**Problem**.
Gather each line in the entries that includes the string "mapM".

**Data section**.
++++++++

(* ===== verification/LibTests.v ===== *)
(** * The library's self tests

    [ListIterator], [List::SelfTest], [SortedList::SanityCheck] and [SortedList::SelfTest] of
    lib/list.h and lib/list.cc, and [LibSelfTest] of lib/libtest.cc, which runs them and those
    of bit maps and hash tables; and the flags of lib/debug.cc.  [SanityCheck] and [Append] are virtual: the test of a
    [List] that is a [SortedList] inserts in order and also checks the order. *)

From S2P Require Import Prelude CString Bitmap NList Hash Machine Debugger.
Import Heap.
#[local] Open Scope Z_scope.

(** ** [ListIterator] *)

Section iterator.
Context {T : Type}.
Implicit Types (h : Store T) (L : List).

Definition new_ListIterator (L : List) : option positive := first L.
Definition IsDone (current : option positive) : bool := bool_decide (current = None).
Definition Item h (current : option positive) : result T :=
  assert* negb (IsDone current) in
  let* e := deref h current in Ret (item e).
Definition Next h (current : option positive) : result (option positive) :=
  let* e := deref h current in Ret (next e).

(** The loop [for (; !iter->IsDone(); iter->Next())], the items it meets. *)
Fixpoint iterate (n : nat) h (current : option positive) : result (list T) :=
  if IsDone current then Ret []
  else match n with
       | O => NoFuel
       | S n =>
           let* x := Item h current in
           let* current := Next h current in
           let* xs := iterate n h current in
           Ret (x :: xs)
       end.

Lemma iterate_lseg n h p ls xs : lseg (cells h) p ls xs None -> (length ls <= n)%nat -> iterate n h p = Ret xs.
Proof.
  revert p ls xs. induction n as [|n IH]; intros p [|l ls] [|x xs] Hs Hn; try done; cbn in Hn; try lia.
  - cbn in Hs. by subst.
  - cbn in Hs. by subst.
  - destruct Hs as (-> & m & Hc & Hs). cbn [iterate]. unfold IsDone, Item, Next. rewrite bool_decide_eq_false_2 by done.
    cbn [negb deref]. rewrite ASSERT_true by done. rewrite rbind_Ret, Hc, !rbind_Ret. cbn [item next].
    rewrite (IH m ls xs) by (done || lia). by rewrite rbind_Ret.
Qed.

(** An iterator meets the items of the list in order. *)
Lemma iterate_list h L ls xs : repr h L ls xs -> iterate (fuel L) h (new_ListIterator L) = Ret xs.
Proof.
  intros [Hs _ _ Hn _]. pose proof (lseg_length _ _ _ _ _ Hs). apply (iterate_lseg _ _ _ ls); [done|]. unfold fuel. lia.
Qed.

++++++++

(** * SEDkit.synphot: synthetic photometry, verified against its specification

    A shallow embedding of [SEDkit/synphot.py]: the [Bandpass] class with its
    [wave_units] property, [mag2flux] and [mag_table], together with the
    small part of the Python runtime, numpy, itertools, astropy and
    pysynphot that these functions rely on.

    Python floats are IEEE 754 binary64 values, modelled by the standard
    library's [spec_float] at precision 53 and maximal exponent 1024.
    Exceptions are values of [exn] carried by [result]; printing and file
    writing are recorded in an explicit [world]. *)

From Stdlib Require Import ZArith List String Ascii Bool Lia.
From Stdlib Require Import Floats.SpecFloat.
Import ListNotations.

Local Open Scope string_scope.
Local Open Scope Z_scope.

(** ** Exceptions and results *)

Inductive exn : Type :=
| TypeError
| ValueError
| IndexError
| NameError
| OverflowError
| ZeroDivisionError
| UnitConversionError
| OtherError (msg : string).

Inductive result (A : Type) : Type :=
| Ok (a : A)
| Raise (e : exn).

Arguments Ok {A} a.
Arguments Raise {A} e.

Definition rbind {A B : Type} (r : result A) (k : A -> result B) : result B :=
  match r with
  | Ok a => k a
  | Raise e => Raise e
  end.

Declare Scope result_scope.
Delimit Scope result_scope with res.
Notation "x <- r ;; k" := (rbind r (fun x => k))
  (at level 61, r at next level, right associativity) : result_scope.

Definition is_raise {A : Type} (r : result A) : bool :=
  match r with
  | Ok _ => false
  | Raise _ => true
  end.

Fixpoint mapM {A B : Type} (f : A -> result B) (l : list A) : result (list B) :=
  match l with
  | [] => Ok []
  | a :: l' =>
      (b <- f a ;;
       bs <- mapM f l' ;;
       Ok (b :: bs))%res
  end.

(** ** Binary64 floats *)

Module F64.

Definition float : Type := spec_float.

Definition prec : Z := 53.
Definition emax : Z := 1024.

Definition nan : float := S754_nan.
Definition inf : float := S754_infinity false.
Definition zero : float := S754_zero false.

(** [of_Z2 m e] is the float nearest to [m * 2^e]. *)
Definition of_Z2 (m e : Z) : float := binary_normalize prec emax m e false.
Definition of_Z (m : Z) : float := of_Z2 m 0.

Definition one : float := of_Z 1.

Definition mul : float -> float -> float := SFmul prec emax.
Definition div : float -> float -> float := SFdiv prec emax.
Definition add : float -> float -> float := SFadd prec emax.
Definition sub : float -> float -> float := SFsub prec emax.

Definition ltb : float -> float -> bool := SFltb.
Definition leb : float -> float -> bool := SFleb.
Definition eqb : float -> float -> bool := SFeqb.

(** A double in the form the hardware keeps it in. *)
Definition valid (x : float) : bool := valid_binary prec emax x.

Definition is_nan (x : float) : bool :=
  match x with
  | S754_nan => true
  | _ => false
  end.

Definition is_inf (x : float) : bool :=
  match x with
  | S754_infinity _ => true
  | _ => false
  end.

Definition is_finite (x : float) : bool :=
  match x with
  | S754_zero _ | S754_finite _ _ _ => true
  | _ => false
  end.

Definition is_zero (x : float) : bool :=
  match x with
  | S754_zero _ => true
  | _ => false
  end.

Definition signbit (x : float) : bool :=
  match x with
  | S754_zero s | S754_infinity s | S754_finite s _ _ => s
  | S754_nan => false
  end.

++++++++

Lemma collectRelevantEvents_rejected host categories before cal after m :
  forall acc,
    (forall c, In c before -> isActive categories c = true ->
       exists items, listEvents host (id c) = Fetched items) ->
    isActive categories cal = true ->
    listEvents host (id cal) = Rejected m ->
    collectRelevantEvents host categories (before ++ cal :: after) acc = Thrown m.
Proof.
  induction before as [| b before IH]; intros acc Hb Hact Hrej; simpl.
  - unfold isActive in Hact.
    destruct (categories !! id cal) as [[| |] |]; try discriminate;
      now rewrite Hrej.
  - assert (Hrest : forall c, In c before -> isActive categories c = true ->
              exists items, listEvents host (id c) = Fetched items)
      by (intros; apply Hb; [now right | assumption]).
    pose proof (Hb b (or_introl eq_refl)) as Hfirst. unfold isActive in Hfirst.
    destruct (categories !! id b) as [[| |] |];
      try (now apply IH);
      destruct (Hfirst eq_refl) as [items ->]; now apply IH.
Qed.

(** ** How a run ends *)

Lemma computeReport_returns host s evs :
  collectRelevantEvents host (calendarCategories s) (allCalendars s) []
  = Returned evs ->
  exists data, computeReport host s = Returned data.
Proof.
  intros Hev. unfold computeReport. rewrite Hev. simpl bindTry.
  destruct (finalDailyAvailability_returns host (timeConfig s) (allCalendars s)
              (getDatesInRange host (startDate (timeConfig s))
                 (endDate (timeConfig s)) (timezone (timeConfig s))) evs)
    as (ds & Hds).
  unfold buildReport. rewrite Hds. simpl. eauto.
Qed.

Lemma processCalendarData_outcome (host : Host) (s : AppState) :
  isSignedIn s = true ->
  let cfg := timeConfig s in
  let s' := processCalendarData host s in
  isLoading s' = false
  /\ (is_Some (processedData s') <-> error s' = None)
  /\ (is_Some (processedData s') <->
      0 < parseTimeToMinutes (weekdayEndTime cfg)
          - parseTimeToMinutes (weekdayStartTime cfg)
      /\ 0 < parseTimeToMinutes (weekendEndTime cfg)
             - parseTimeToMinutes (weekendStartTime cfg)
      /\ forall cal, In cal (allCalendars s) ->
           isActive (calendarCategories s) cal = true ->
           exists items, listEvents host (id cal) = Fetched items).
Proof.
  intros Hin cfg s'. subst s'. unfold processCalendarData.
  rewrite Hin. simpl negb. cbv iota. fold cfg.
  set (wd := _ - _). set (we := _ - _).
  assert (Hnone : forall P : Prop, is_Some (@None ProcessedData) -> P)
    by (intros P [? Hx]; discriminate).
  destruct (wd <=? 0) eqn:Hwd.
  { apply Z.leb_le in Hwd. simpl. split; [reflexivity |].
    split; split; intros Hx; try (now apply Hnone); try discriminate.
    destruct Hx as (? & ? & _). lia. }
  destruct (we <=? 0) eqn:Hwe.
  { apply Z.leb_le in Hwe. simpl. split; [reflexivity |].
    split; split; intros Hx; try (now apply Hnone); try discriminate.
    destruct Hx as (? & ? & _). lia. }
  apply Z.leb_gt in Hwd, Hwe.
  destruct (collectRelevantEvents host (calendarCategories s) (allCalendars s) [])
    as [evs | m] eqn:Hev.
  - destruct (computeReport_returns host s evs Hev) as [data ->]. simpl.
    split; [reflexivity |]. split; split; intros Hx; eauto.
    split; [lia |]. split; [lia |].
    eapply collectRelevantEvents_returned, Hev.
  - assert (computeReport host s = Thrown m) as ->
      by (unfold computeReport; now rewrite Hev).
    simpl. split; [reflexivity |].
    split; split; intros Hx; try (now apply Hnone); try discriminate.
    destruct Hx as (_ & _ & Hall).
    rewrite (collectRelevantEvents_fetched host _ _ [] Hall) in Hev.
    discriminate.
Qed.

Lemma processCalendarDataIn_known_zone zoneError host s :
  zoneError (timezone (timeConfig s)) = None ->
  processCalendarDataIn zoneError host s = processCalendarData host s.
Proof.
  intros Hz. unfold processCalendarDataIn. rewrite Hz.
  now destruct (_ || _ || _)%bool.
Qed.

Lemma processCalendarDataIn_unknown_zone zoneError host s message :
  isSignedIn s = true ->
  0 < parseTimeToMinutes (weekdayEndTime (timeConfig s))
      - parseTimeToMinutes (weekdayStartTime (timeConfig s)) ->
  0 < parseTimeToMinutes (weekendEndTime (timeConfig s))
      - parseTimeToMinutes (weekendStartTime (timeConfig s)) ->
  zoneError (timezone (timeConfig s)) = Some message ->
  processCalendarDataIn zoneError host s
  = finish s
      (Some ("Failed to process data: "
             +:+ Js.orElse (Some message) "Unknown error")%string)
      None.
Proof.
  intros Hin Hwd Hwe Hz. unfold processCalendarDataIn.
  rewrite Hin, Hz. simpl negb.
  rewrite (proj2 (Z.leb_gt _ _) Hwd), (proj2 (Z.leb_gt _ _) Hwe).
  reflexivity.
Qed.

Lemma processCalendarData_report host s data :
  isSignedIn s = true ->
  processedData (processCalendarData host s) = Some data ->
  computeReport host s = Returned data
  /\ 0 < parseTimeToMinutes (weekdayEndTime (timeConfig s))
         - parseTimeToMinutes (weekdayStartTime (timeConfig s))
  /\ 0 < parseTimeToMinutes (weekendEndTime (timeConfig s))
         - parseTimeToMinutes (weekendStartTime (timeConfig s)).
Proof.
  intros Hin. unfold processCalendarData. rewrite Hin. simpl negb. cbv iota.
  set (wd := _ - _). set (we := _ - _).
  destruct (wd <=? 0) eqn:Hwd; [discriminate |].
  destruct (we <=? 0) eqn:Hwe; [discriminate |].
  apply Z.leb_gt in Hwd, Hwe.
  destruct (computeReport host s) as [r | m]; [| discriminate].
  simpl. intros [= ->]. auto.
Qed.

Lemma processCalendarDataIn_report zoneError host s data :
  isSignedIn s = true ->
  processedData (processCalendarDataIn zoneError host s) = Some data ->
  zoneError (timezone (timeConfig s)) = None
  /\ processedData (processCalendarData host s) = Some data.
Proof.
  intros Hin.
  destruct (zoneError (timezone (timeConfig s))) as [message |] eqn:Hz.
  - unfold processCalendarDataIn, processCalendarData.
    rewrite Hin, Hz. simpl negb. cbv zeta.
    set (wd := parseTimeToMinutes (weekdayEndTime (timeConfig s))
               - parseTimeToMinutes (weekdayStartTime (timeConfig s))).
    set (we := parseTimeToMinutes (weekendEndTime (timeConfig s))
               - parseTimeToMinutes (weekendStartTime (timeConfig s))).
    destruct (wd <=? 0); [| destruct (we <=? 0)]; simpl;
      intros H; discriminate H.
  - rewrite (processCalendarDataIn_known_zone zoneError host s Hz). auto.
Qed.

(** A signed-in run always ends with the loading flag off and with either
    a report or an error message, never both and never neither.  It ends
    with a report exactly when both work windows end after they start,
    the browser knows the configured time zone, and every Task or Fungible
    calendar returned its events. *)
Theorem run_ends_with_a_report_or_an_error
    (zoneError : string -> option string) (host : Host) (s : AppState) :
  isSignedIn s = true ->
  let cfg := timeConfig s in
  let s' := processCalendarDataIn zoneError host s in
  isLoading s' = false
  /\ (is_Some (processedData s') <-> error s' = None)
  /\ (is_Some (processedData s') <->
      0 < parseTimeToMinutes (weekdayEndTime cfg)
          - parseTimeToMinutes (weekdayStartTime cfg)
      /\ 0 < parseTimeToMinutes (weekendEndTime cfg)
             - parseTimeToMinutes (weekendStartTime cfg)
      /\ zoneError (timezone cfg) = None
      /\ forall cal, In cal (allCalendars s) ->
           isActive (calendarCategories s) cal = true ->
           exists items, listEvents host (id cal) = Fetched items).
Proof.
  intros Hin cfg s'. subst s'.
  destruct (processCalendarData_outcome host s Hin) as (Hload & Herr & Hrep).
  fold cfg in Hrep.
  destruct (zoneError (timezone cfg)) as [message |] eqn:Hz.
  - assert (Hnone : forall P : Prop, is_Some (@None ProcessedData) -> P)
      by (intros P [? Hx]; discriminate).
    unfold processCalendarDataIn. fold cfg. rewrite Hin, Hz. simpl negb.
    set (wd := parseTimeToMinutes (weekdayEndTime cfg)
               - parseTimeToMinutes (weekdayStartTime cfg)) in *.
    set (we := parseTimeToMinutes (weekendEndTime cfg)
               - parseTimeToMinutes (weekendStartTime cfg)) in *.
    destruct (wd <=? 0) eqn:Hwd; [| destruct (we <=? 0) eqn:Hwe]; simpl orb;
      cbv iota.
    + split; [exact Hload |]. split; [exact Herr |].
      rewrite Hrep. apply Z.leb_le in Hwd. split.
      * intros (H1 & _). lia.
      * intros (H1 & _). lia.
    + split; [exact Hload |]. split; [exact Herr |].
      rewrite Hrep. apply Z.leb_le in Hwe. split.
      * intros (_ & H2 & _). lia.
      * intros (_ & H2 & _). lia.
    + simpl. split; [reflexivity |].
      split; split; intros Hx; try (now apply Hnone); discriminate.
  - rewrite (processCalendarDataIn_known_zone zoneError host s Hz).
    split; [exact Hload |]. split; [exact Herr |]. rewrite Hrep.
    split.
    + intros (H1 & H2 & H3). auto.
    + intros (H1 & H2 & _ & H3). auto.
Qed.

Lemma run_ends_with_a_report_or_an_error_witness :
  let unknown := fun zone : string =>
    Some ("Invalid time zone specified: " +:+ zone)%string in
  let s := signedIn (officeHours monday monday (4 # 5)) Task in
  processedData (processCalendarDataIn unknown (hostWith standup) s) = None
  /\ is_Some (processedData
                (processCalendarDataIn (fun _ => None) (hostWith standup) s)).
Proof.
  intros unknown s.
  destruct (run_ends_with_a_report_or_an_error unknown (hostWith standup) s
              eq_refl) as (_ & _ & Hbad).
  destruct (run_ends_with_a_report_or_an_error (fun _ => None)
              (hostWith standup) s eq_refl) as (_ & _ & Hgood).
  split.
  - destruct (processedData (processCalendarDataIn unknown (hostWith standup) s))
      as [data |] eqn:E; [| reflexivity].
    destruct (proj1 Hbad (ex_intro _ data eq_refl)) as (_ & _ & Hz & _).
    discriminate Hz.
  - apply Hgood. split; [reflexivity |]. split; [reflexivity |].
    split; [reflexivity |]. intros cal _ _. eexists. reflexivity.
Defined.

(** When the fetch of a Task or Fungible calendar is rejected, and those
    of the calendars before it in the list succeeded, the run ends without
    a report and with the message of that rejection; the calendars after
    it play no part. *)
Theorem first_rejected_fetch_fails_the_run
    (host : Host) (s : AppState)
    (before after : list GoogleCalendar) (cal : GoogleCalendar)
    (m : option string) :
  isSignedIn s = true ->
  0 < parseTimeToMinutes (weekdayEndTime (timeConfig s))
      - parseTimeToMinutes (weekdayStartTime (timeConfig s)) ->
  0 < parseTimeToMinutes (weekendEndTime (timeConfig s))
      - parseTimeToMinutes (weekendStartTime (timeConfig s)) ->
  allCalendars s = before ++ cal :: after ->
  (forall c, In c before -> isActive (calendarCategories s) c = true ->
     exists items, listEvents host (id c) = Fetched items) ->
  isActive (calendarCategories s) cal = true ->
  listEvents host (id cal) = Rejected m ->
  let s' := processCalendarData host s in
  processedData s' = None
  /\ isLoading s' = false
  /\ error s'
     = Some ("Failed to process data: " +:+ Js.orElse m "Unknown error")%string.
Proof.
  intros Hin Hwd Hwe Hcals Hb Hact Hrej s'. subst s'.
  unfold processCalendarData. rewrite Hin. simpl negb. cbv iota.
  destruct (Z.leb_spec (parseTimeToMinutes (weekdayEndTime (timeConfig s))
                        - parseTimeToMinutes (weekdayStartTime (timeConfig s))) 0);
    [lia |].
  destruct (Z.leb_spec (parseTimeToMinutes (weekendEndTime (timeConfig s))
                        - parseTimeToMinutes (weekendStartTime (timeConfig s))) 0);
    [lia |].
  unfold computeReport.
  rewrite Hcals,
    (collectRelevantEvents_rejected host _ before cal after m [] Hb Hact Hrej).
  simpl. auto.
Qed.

++++++++

**Finished exercise**.
Fixpoint mapM {A B : Type} (f : A -> result B) (l : list A) : result (list B) :=
       bs <- mapM f l' ;;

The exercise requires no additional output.